Inductive report_status := Pending | Approved | Rejected.

Record report := {
  report_id : N;
  entity_type : jsstring;
  entity_value : jsstring;
  report_category : category;
  description : jsstring;
  status : report_status;
  reviewer : option jsstring
}.

Record report_input := {
  in_entity_type : jsstring;
  in_entity_value : jsstring;
  in_category : category;
  in_description : jsstring
}.

Definition store := list report.

(** Modelled from the spec: the Community Report Store operation
    [submit(report) -> id], which always creates the report Pending. The
    backend that implements it is missing from the sources. *)
Definition submit (s : store) (i : report_input) : store * report :=
  let r := {| report_id := N.of_nat (List.length s) + 1;
              entity_type := in_entity_type i;
              entity_value := in_entity_value i;
              report_category := in_category i;
              description := in_description i;
              status := Pending;
              reviewer := None |} in
  (s ++ [r], r).

(** Modelled from the spec: [approve] and [reject], the only transitions,
    both guarded on the report being Pending (InvalidStateError, here
    [None], otherwise). *)
Definition moderate (to : report_status) (id : N) (who : jsstring) (s : store)
  : option store :=
  if existsb (fun r => (report_id r =? id)
                       && match status r with Pending => true | _ => false end) s
  then Some (map (fun r =>
                    if report_id r =? id
                    then {| report_id := report_id r;
                            entity_type := entity_type r;
                            entity_value := entity_value r;
                            report_category := report_category r;
                            description := description r;
                            status := to;
                            reviewer := Some who |}
                    else r) s)
  else None.

Definition approve := moderate Approved.
Definition reject := moderate Rejected.

Definition status_name (st : report_status) : jsstring :=
  match st with
  | Pending => lit "pending"
  | Approved => lit "approved"
  | Rejected => lit "rejected"
  end.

→ **Task goal**
Copy all lines above containing the string "spec".

→ **Reply**
(** Modelled from the spec: the Community Report Store operation
(** Modelled from the spec: [approve] and [reject], the only transitions,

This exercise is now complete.